First, the rapid responses are about employees in businesses, not customers. The fact employees at restaurants are infected — quite likely due to contacts elsewhere — provides no evidence about transmissions between restaurant customers — such potential transmissions being the reason the governor shut down indoor dining. Apparently she has no data on customer-to-customer transmission, or if she does, it doesn’t favor her actions. Otherwise I’m sure we would have heard it.
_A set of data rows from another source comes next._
(* ===== verification/Runtime.v ===== *)
(** * Networks: which contracts a process belongs to

    [src/web3/runtime.go] and [ProcessIDVersion] of [src/types/process_id.go]: a process
    identifier carries four bytes of a hash of its chain and contract; the router of the
    node maps them back to the network. *)

From S2P Require Import Prelude Bytes Spec Types Signatures SequencerBase.

(** What is known of the contracts of a network: their chain, and the address of the
    process registry when the addresses are loaded. *)
Class Networks := {
  network : Type;
  network_ChainID : network → Z;
  ProcessRegistry : network → option bytes }.

Section runtime.
Context `{Ethcrypto} `{Networks}.

(** [src/types/process_id.go:132-144] *)
Definition ProcessIDVersion (chainID : Z) (contractAddr : bytes) : bytes :=
  let sum := Keccak256 (be_split 4 chainID ++ fit 20 contractAddr) in
  fit 4 (drop (length sum - 4) sum).
(** [src/web3/process.go:92-95] Contracts.ValidVersion *)
Definition ValidVersion (c : network) (pid : ProcessID) : bool :=
  bool_decide (pid_Version pid = ProcessIDVersion (network_ChainID c) (default [] (ProcessRegistry c))).

(** [src/web3/runtime.go:36-42] NetworkRuntime, without its name and its transaction manager *)
Record NetworkRuntime := { nr_ChainID : Z; nr_ProcessIDVersion : bytes; nr_Contracts : option network }.
(** [src/web3/runtime.go:14-14] *)
Definition maxProcessIDChainID : Z := 2 ^ 32 - 1.
(** [src/web3/runtime.go:56-82] *)
Definition NewNetworkRuntime (contracts : option network) : result NetworkRuntime :=
  match contracts with
  | None => Err (ErrMsg "contracts is required")
  | Some c =>
      match ProcessRegistry c with
      | None => Err (ErrMsg "contracts addresses are required")
      | Some processRegistry =>
          if bool_decide (processRegistry = replicate 20 (byte_of_Z 0)) then Err (ErrMsg "process registry address is required")
          else if maxProcessIDChainID <? network_ChainID c then Err (ErrMsg "chain ID exceeds ProcessIDVersion limit")
          else Ok {| nr_ChainID := network_ChainID c;
                     nr_ProcessIDVersion := ProcessIDVersion (network_ChainID c) processRegistry;
                     nr_Contracts := Some c |}
      end
  end.

(** [src/web3/runtime.go:85-88] RuntimeRouter *)
Record RuntimeRouter := { rr_runtimes : list NetworkRuntime; runtimeByVersion : gmap bytes NetworkRuntime }.
(** [src/web3/runtime.go:99-117] the loop of NewRuntimeRouter *)
Fixpoint add_runtimes (router : RuntimeRouter) (runtimes : list (option NetworkRuntime)) : result RuntimeRouter :=
  match runtimes with
  | [] => Ok router
  | None :: _ => Err (ErrMsg "runtime cannot be nil")
  | Some runtime :: rest =>
      match nr_Contracts runtime with
      | None => Err (ErrMsg "runtime contracts cannot be nil")
      | Some _ =>
          match runtimeByVersion router !! nr_ProcessIDVersion runtime with
          | Some _ => Err (ErrMsg "duplicate ProcessIDVersion")
          | None => add_runtimes {| rr_runtimes := rr_runtimes router ++ [runtime];
                                    runtimeByVersion := <[nr_ProcessIDVersion runtime := runtime]> (runtimeByVersion router) |} rest
          end
      end
  end.
(** [src/web3/runtime.go:92-118] *)
Definition NewRuntimeRouter (runtimes : list (option NetworkRuntime)) : result RuntimeRouter :=
  add_runtimes {| rr_runtimes := []; runtimeByVersion := ∅ |} runtimes.
(** [src/web3/runtime.go:122-128] *)
Definition runtimeForVersion (r : RuntimeRouter) (version : bytes) : option NetworkRuntime := runtimeByVersion r !! version.
(** [src/web3/runtime.go:132-138] RuntimeRouter.SupportsProcess *)
Definition Router_SupportsProcess (r : RuntimeRouter) (pid : ProcessID) : bool :=
  if negb (pid_IsValid pid) then false else bool_decide (is_Some (runtimeForVersion r (pid_Version pid))).
(** [src/web3/runtime.go:142-151] *)
Definition RuntimeForProcess (r : RuntimeRouter) (pid : ProcessID) : result NetworkRuntime :=
  if negb (pid_IsValid pid) then Err (ErrMsg "invalid process ID")
  else match runtimeForVersion r (pid_Version pid) with
       | None => Err (ErrMsg "runtime not found for process version")
       | Some runtime => Ok runtime
       end.
(** [src/web3/runtime.go:155-161] RuntimeRouter.ContractsForProcess *)
Definition Router_ContractsForProcess (r : RuntimeRouter) (pid : ProcessID) : result (option network) :=
  match RuntimeForProcess r pid with Err e => Err e | Ok runtime => Ok (nr_Contracts runtime) end.
(** [src/web3/runtime.go:175-182] *)
Definition VersionForChainID (r : RuntimeRouter) (chainID : Z) : option bytes :=
  nr_ProcessIDVersion <$> List.find (λ runtime, nr_ChainID runtime =? chainID) (rr_runtimes r).

(** ** The router *)

(** The networks of a node, and the runtimes built for them. *)
Definition networks_of : list network → list NetworkRuntime → Prop := Forall2 (λ c n, NewNetworkRuntime (Some c) = Ok n).

Lemma add_runtimes_spec runtimes r0 r : add_runtimes r0 runtimes = Ok r →
  ∃ l, runtimes = Some <$> l ∧ rr_runtimes r = rr_runtimes r0 ++ l ∧
    Forall (λ n, is_Some (nr_Contracts n)) l ∧ NoDup (nr_ProcessIDVersion <$> l) ∧
    (∀ n, n ∈ l → runtimeByVersion r0 !! nr_ProcessIDVersion n = None) ∧
    ∀ v n, runtimeByVersion r !! v = Some n ↔ runtimeByVersion r0 !! v = Some n ∨ (n ∈ l ∧ nr_ProcessIDVersion n = v).
Proof.
  revert r0. induction runtimes as [|[n|] rest IH]; intros r0; cbn [add_runtimes]; [| |done].
  - intros [= <-]. exists []. rewrite app_nil_r. split_and!; try done; [constructor|set_solver|]. intros v n. set_solver.
  - destruct (nr_Contracts n) as [c|] eqn:Hc; [|done].
    destruct (runtimeByVersion r0 !! nr_ProcessIDVersion n) eqn:Hv; [done|].
    intros (l & -> & Hr & Hcs & Hnd & Hnew & Hlk)%IH. cbn [rr_runtimes runtimeByVersion] in *. exists (n :: l).
    assert (Hn : nr_ProcessIDVersion n ∉ nr_ProcessIDVersion <$> l).
    { intros (m & Hm & Hin)%list_elem_of_fmap. specialize (Hnew m Hin). rewrite <-Hm, lookup_insert_eq in Hnew. done. }
    split_and!.
    + done.
    + by rewrite Hr, <-app_assoc.
    + constructor; [by eexists|done].
    + cbn. by constructor.
    + intros m [->|Hm]%elem_of_cons; [done|]. specialize (Hnew m Hm). by apply lookup_insert_None in Hnew as [? _].
    + intros v m. rewrite Hlk, lookup_insert_Some, elem_of_cons. split.
      * intros [[[<- <-]|[_ ?]]|[? ?]]; auto.
      * intros [Hm|[[->|Hm] <-]]; [|by left; left|by right]. left. right. split; [|done]. intros <-. congruence.
Qed.

(** The router over the networks of a node knows every network by its version, which no
    two of them share. *)
Lemma NewRuntimeRouter_spec cs ns r :
  networks_of cs ns → NewRuntimeRouter (Some <$> ns) = Ok r →
  rr_runtimes r = ns ∧ NoDup (nr_ProcessIDVersion <$> ns) ∧
  ∀ v n, runtimeForVersion r v = Some n ↔ n ∈ ns ∧ nr_ProcessIDVersion n = v.
Proof.
  intros _ (l & El & Hr & _ & Hnd & _ & Hlk)%add_runtimes_spec.
  assert (l = ns) as ->. { symmetry. apply (inj (fmap Some)). exact El. }
  split_and!; [done..|]. intros v n. unfold runtimeForVersion. rewrite Hlk. cbn. rewrite lookup_empty. naive_solver.
Qed.
Lemma NewNetworkRuntime_inv c n : NewNetworkRuntime (Some c) = Ok n →
  nr_Contracts n = Some c ∧ nr_ChainID n = network_ChainID c ∧ network_ChainID c ≤ maxProcessIDChainID ∧
  nr_ProcessIDVersion n = ProcessIDVersion (network_ChainID c) (default [] (ProcessRegistry c)).
Proof.
  unfold NewNetworkRuntime. destruct (ProcessRegistry c) as [a|]; [|done]. case_bool_decide; [done|].
  destruct (Z.ltb_spec maxProcessIDChainID (network_ChainID c)); [done|]. intros [= <-]. done.
Qed.
Lemma built_networks cs ns : networks_of cs ns → ∀ n, n ∈ ns ↔ ∃ c, c ∈ cs ∧ NewNetworkRuntime (Some c) = Ok n.
Proof.
  intros Hcs n. split.
  - intros [i Hi]%list_elem_of_lookup. destruct (Forall2_lookup_r _ _ _ _ _ Hcs Hi) as (c & Hc & Hn).
    exists c. split; [by eapply list_elem_of_lookup_2|done].
  - intros (c & [i Hi]%list_elem_of_lookup & Hn). destruct (Forall2_lookup_l _ _ _ _ _ Hcs Hi) as (m & Hm & Hn').
    assert (m = n) as <- by congruence. by eapply list_elem_of_lookup_2.
Qed.

(** A process is served by exactly the network it was created on: an identifier
    with the version of a network of the node is routed to the contracts of that
    network, and what an identifier is routed to has its version. *)
Theorem process_is_routed cs ns r pid :
  networks_of cs ns → NewRuntimeRouter (Some <$> ns) = Ok r → pid_IsValid pid = true →
  (∀ c, c ∈ cs → ValidVersion c pid = true →
     Router_SupportsProcess r pid = true ∧ Router_ContractsForProcess r pid = Ok (Some c)) ∧
  (∀ oc, Router_ContractsForProcess r pid = Ok oc →
     Router_SupportsProcess r pid = true ∧ ∃ c, oc = Some c ∧ c ∈ cs ∧ ValidVersion c pid = true) ∧
  (Router_SupportsProcess r pid = false → ∃ e, Router_ContractsForProcess r pid = Err e).
Proof.
  intros Hns Hr Hpid. destruct (NewRuntimeRouter_spec cs ns r Hns Hr) as (_ & Hnd & Hlk).
  unfold Router_ContractsForProcess, RuntimeForProcess, Router_SupportsProcess. rewrite Hpid. cbn [negb]. split_and!.
  - intros c Hc Hv%bool_decide_eq_true. assert (Hex : ∃ n, NewNetworkRuntime (Some c) = Ok n).
    { apply list_elem_of_lookup in Hc as [i Hi]. destruct (Forall2_lookup_l _ _ _ _ _ Hns Hi) as (n & _ & Hn). eauto. }
    destruct Hex as [n Hn]. destruct (NewNetworkRuntime_inv c n Hn) as (HC & _ & _ & HV).
    assert (E : runtimeForVersion r (pid_Version pid) = Some n).
    { apply Hlk. split; [apply (built_networks cs ns Hns); eauto|]. congruence. }
    rewrite E. split; [by apply bool_decide_eq_true; eexists|by rewrite HC].
  - intros oc. destruct (runtimeForVersion r (pid_Version pid)) as [n|] eqn:E; [|done]. intros [= <-].
    split; [by apply bool_decide_eq_true; eexists|]. apply Hlk in E as [Hin HV].
    apply (built_networks cs ns Hns) in Hin as (c & Hc & Hn). destruct (NewNetworkRuntime_inv c n Hn) as (HC & _ & _ & HV').
    exists c. split_and!; [done..|]. apply bool_decide_eq_true. congruence.
  - intros Hs%bool_decide_eq_false. destruct (runtimeForVersion r (pid_Version pid)) as [n|]; [|eauto].
    by destruct Hs.
Qed.
End runtime.

Module Networks2.
#[export] Existing Instance ConcreteEth.eth.
(** Two networks, by their chain and the address of their registry. *)
#[export] Instance networks : Networks := {|
  network := Z * bytes; network_ChainID := fst; ProcessRegistry c := Some c.2 |}.
Definition mainnet : network := (1, replicate 20 (byte_of_Z 7)).
Definition sidechain : network := (100, replicate 20 (byte_of_Z 9)).
Definition built : list NetworkRuntime := omap (λ c, match NewNetworkRuntime (Some c) with Ok n => Some n | Err _ => None end) [mainnet; sidechain].
Definition router : RuntimeRouter := match NewRuntimeRouter (Some <$> built) with Ok r => r | Err _ => {| rr_runtimes := []; runtimeByVersion := ∅ |} end.
Definition on_sidechain : ProcessID := NewProcessID (replicate 20 (byte_of_Z 171)) (ProcessIDVersion 100 (replicate 20 (byte_of_Z 9))) (U64 5).
Lemma process_is_routed_witness :
  Router_SupportsProcess router on_sidechain = true ∧ Router_ContractsForProcess router on_sidechain = Ok (Some sidechain).
Proof.
  destruct (process_is_routed [mainnet; sidechain] built router on_sidechain) as (H & _ & _);
    [by repeat constructor|by vm_compute|by vm_compute|]. apply H; [|by vm_compute]. right. left.
Defined.
End Networks2.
Second, restaurant employees make up about 11% of the N.M. workforce, according to the National Restaurant Association, so the fact 15% of inspections by rapid response teams are to restaurants is not surprising.
Then I note about half of the restaurant rapid responses went to so far are fast food — mostly national chains — not comparable at all to traditional dine-in restaurants. Of the other half, about half of those are national chains.
So our local, traditional restaurants are doing pretty good, but once again the governor disfavors local business, shutting down their indoor dining while the data she cites — the rapid responses — indicates national companies are mostly the problem.
The ban on indoor dining is insupportable and needs to stop. How many local businesses are we going to kill, and how many locals are we going to put out of work with this unsupportable policy?